Reason No. 2 - It Is Eating Away At Your Time Like A Hungry Hippo!

Just take a look at the last time you went out looking for a link and got it. How long did it take you? Not long? Well, let me put this another way - how long did it take you to find the right type of websites, look through those and find ones that even have a links page, find the contact information for the websites you wanted to contact, create the email, send the email, respond to the email, place their link on your website, check that they reciprocated with you, email back and forth a few times more and so on…?

If you add up all the minutes that each of these elements takes you could be looking at half an hour per reciprocal link established - maybe even longer!

And don’t think you’re cutting corners if you’re using software. It might be quicker to find possible linking partners using software but it’s a false economy as, to my knowledge, people are still cleverer than machines.

What I mean by this is I can tell if you email me using software rather than using your own fingers. If you go looking for reciprocal links using software you are FAR less likely to get a response so the whole process will probably take you as long in terms of time spent per link established.

Reason No. 3 - You Are Spending More Time On Other People’s Websites Than Your Own

If you spend a lot of your time researching and creating reciprocal links you’d better make sure that your website is perfect. Remember - all that time you’re spending developing reciprocal links could be spent adding new content to your website, sending out an up to date newsletter to your mailing list or even sitting down and writing out goals for your website.

If you spend all the time on improving your website, adding great content, providing excellent service, keeping it up to date, testing different headlines and homepage layouts INSTEAD of spending the time building links guess what? You will magically find that more people link to you anyway!

In fact - your website will become such a great resource because of all the time you’re dedicating to it that people will go OUT OF THEIR WAY to link to you! How ironic is that?!

You go hunting for links and your site suffers and therefore hardly anybody links to you. You spend time on making your website THE BEST IT CAN BE and everyone starts linking to you as, shock horror, you have a brilliant website that is worth referring to..

Reason No. 4 - You Don’t Have A Multi-Million Dollar Budget To Beat The Boffins

Those white-cloaked geeks over at Google towers and the like have millions of dollars at their disposal to create the latest technology that can sniff out the merest whiff of dodginess when it comes to link swapping.

If they think something is suspect you might get penalised. First you started to see sites that used the same phrase for their inbound links get penalised. Then it was sites that engaged with link farms. Who knows what’s next?

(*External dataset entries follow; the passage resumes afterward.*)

(** With no prefix, or a prefix made of name characters, [dump_keys]
    returns, and its listing is sorted by key name and names no key twice.
    It holds the pair of a key and a target list exactly when the key
    starts with the dumped header and was bound on some target before the
    call, and the list is then the list of the targets that had the key, in
    the order of [self.targets]. *)
Theorem dump_keys_listing
    (Get_rank : engine → list Z → Z)
    (local_call : engine → string → list string → gmap string value → outcome)
    (entropy : nat → N)
    (self : Context) (prefix : option string) (all_contexts : bool)
    (st : state) :
  NoDup (targets self) → plain (default "" prefix) = true →
  let header := if all_contexts then _key_base prefix
                else _key_header self prefix in
  let holders := λ key,
    List.filter (λ t, startswith key header
                      && bool_decide (is_Some (world st t !! key)))
                (targets self) in
  ∃ listing st',
    dump_keys Get_rank local_call entropy self prefix all_contexts st
      = (Ok listing, st') ∧
    Sorted String.le listing.*1 ∧
    NoDup listing.*1 ∧
    ∀ key l, (key, l) ∈ listing ↔ l ≠ [] ∧ l = holders key.
Proof.
  intros Hnd Hplain header holders.
  destruct (dump_keys_result Get_rank local_call entropy self prefix
              all_contexts st Hnd Hplain) as (st' & Hrun).
  fold header in Hrun.
  set (listed := λ t, List.filter (λ k, startswith k header)
                                  (keys (world st t))) in *.
  set (ek := collect_keys (targets self) (listed <$> targets self)) in *.
  assert (Hek : ∀ key, ek !! key = match holders key with
                                   | [] => None
                                   | t :: hs => Some (t :: hs)
                                   end).
  { intros key. unfold ek. rewrite collect_keys_lookup
      by (intros t; apply listed_keys_NoDup).
    assert (List.filter (λ t, bool_decide (key ∈ listed t)) (targets self)
            = holders key) as ->; [|done].
    apply List.filter_ext. intros t. unfold listed.
    destruct (startswith key header) eqn:Hs; cbn [andb].
    - apply bool_decide_ext. rewrite listed_keys_spec. tauto.
    - apply bool_decide_eq_false_2. rewrite listed_keys_spec. rewrite Hs.
      by intros [? _]. }
  eexists _, st'. split; [exact Hrun|].
  rewrite (fst_pair_with (λ key, default [] (ek !! key))).
  split_and!.
  - apply Sorted_merge_sort, _.
  - rewrite merge_sort_Permutation. apply NoDup_fst_map_to_list.
  - intros key l. rewrite list_elem_of_fmap. split.
    + intros (key' & [= <- ->] & Hin).
      rewrite merge_sort_Permutation, elem_of_map_keys in Hin.
      apply elem_of_dom in Hin as [l Hl]. rewrite Hl. cbn [default].
      rewrite Hek in Hl. destruct (holders key); [done|].
      by injection Hl as <-.
    + intros [Hne ->]. exists key. split.
      * rewrite Hek. by destruct (holders key).
      * rewrite merge_sort_Permutation, elem_of_map_keys. apply elem_of_dom.
        rewrite Hek. destruct (holders key); [done | by eexists].
Qed.
(** [handleCollision(item)]: returns the item and the engine as the call
    leaves them, and the callback call it made. *)
Definition handleCollision (it : Item) (e : GameEngine)
  : Item * GameEngine * list Output :=
  let it1 := set_active false it in
  let e1 :=
    match type it1 with
    | apple => set_score (score e + 10) e
    | bomb => set_score (score e - 50) e
    end in
  let newLevel := 1 + score e1 / 300 in
  let e2 := if negb (newLevel =? level e1) then set_level newLevel e1 else e1 in
  (it1, e2,
   if onScoreChange e2 then [ScoreChange (score e2) (level e2)] else []).

(** The body of the [for (let item of this.items)] loop of [updateItems]. *)
Definition updateItem (canvasHeight : Q) (it : Item) (e : GameEngine)
  : Item * GameEngine * list Output :=
  if negb (active it) then (it, e, [])
  else
    let it1 := set_y (y it + speed it)%Q it in
    let basketY := (canvasHeight * 0.85)%Q in
    let '(it2, e2, out) :=
      if js_ge (y it1) (basketY - 20)%Q && js_le (y it1) (basketY + 20)%Q
      then
        if lane it1 =? basketPos e then handleCollision it1 e
        else (it1, e, [])
      else (it1, e, []) in
    let it3 :=
      if js_gt (y it2) canvasHeight then set_active false it2 else it2 in
    (it3, e2, out).
(** X20.  schedule_job keeps the primary key and the unique index of the
    job table: when no two rows share an id and no two rows share a name
    before the call, the same holds after it. *)
Theorem scheduleJob_keeps_keys (env : Env) (p : jobParams) (st : Store) :
  uniqueJobIDs st → uniqueJobNames st →
  uniqueJobIDs (scheduleJob env p st).1 ∧ uniqueJobNames (scheduleJob env p st).1.
Proof.
  intros Hids Hnames.
  destruct (scheduleJob env p st).2 as [e|row] eqn:Hres.
  { rewrite (scheduleJob_failed env p st e Hres). split; assumption. }
  destruct (scheduleJob_checked env p st row Hres) as (Hn & Ht & Hcase & Hpath).
  unfold uniqueJobIDs, uniqueJobNames in *.
  destruct (find _ (jobs st)) as [found|] eqn:Hfind.
  - destruct Hpath as [Hrow Hst]. rewrite Hst. cbn [jobs].
    destruct (find_name_some _ _ _ Hfind) as [Hin Hname].
    rewrite !map_map.
    assert (Hsame_id : map (λ j, CronJob.ID (if String.eqb (CronJob.ID j) (CronJob.ID found)
                                             then row else j)) (jobs st)
                       = map CronJob.ID (jobs st)).
    { apply map_ext. intros j.
      destruct (String.eqb_spec (CronJob.ID j) (CronJob.ID found)) as [Heq|]; [|reflexivity].
      rewrite Heq, Hrow. reflexivity. }
    assert (Hsame_name : map (λ j, CronJob.Name (if String.eqb (CronJob.ID j) (CronJob.ID found)
                                                 then row else j)) (jobs st)
                         = map CronJob.Name (jobs st)).
    { apply map_ext_in. intros j Hj.
      destruct (String.eqb_spec (CronJob.ID j) (CronJob.ID found)) as [Heq|]; [|reflexivity].
      rewrite (NoDup_IDs_eq (jobs st) j found Hids Hj Hin Heq), Hname, Hrow. reflexivity. }
    rewrite Hsame_id, Hsame_name. split; assumption.
  - destruct Hpath as (Hrow & Hdup & Hst). rewrite Hst. cbn [jobs].
    rewrite !map_app. cbn [map].
    split; apply NoDup_app; (split; [assumption|]).
    + split; [|apply NoDup_singleton].
      intros x Hx Hx'. apply list_elem_of_In in Hx.
      apply list_elem_of_singleton in Hx'. subst x.
      exact (existsb_id_none _ _ Hdup Hx).
    + split; [|apply NoDup_singleton].
      intros x Hx Hx'. apply list_elem_of_In in Hx.
      apply list_elem_of_singleton in Hx'. subst x.
      apply (find_name_none _ _ Hfind).
      replace (TrimSpace (pName p)) with (CronJob.Name row) by (subst row; reflexivity).
      exact Hx.
Qed.

Lemma scheduleJob_writes_witness :
  let row := createdJob sampleEnv (setJobFields sampleParams zeroJob) in
  CronJob.Name row = "nightly"
  ∧ CronJob.Schedule row = Some "0 3 * * *"
  ∧ In row (jobs (scheduleJob sampleEnv sampleParams sampleStore).1)
  ∧ oneSchedule row.
Proof.
  pose proof (scheduleJob_writes sampleEnv sampleParams sampleStore
                (createdJob sampleEnv (setJobFields sampleParams zeroJob))) as H.
  destruct H as (_ & Hin & _ & _ & _ & _ & Hone & _); [reflexivity|].
  split; [reflexivity|]. split; [reflexivity|]. split; [exact Hin|exact Hone].
Defined.

Lemma scheduleJob_keeps_keys_witness :
  uniqueJobIDs (scheduleJob sampleEnv sampleParams sampleStore).1
  ∧ uniqueJobNames (scheduleJob sampleEnv sampleParams sampleStore).1.
Proof.
  apply (scheduleJob_keeps_keys sampleEnv sampleParams sampleStore).
  - unfold uniqueJobIDs. cbn. apply NoDup_singleton.
  - unfold uniqueJobNames. cbn. apply NoDup_singleton.
Defined.

(** X21.  The parameter [enabled] takes effect only on a job that exists.
    The row of a new job is written with [enabled] true whatever the
    request says, because the column has a default and [Create] writes
    the default in place of a false value; the row of a job that existed
    is written with the value requested. *)
Theorem scheduleJob_enabled (env : Env) (p : jobParams) (st : Store) (row : CronJob.t) :
  (scheduleJob env p st).2 = inr row →
  (¬ In (TrimSpace (pName p)) (map CronJob.Name (jobs st)) → CronJob.Enabled row = true)
  ∧ (In (TrimSpace (pName p)) (map CronJob.Name (jobs st)) →
     CronJob.Enabled row = requestedEnabled p).
Proof.
  intros Hres.
  destruct (scheduleJob_checked env p st row Hres) as (_ & _ & _ & Hpath).
  destruct (find _ (jobs st)) as [found|] eqn:Hfind.
  - destruct Hpath as [Hrow _].
    destruct (find_name_some _ _ _ Hfind) as [Hin Hname].
    split.
    + intros Hnot. exfalso. apply Hnot. rewrite <- Hname. apply in_map, Hin.
    + intros _. subst row. reflexivity.
  - destruct Hpath as (Hrow & _ & _).
    split.
    + intros _. subst row. cbn. destruct (pEnabled p) as [[|]|]; reflexivity.
    + intros Hin. exfalso. exact (find_name_none _ _ Hfind Hin).
Qed.

Lemma scheduleJob_enabled_witness :
  pEnabled sampleParamsOff = Some false
  ∧ CronJob.Enabled (createdJob sampleEnv (setJobFields sampleParamsOff zeroJob)) = true.
Proof.
  split; [reflexivity|].
  apply (scheduleJob_enabled sampleEnv sampleParamsOff sampleStore
           (createdJob sampleEnv (setJobFields sampleParamsOff zeroJob))).
  - reflexivity.
  - cbn. intros [H|[]]. discriminate H.
Defined.

End ToolFacts.

(** ** Construction and start *)

Section StartFacts.

Lemma workerIDs_spawn (n : Z) :
  workerIDs (spawnWorkers n) = map (λ i, Z.of_nat i + 1) (seq 0 (Z.to_nat n)).
Proof.
  unfold workerIDs, spawnWorkers.
  induction (seq 0 (Z.to_nat n)) as [|i l IH]; [reflexivity|].
  cbn. f_equal. exact IH.
Qed.

Lemma workerIDs_app (a b : list action) :
  workerIDs (a ++ b) = workerIDs a ++ workerIDs b.
Proof. unfold workerIDs. apply omap_app. Qed.

Lemma scheduleLoops_spawn (n : Z) : scheduleLoops (spawnWorkers n) = 0%nat.
Proof.
  unfold scheduleLoops, spawnWorkers.
  induction (seq 0 (Z.to_nat n)) as [|i l IH]; [reflexivity|].
  cbn [map]. rewrite filter_cons_False by discriminate. exact IH.
Qed.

Ultimately you can bet your bottom dollar that the search engines will change their tack with reciprocal links and their importance - some of them are already starting to look at the words that appear before and after each link to make sure it is on a relevant page and not just created as part of a reciprocal linking deal.

It’s a risky game we’re all playing and my money’s on the guys with the white coats and millions of dollars..

Reason No. 5 - You Are The Weakest Link, Goodbye!

When push comes to shove this whole ‘game’ of website marketing is about balance.

Imagine you are a tightrope walker. Fifty metres beneath you is a huge vat of boiling hot lava. To help you across the rope from the podium of “website launch” to the podium of “website success” you get a balancing rod.

Spending too much time and effort on reciprocal link building is like having a large sack on one end of the rod. This sack has an elephant in it. The elephant is wearing boots. Made from concrete. Get the picture?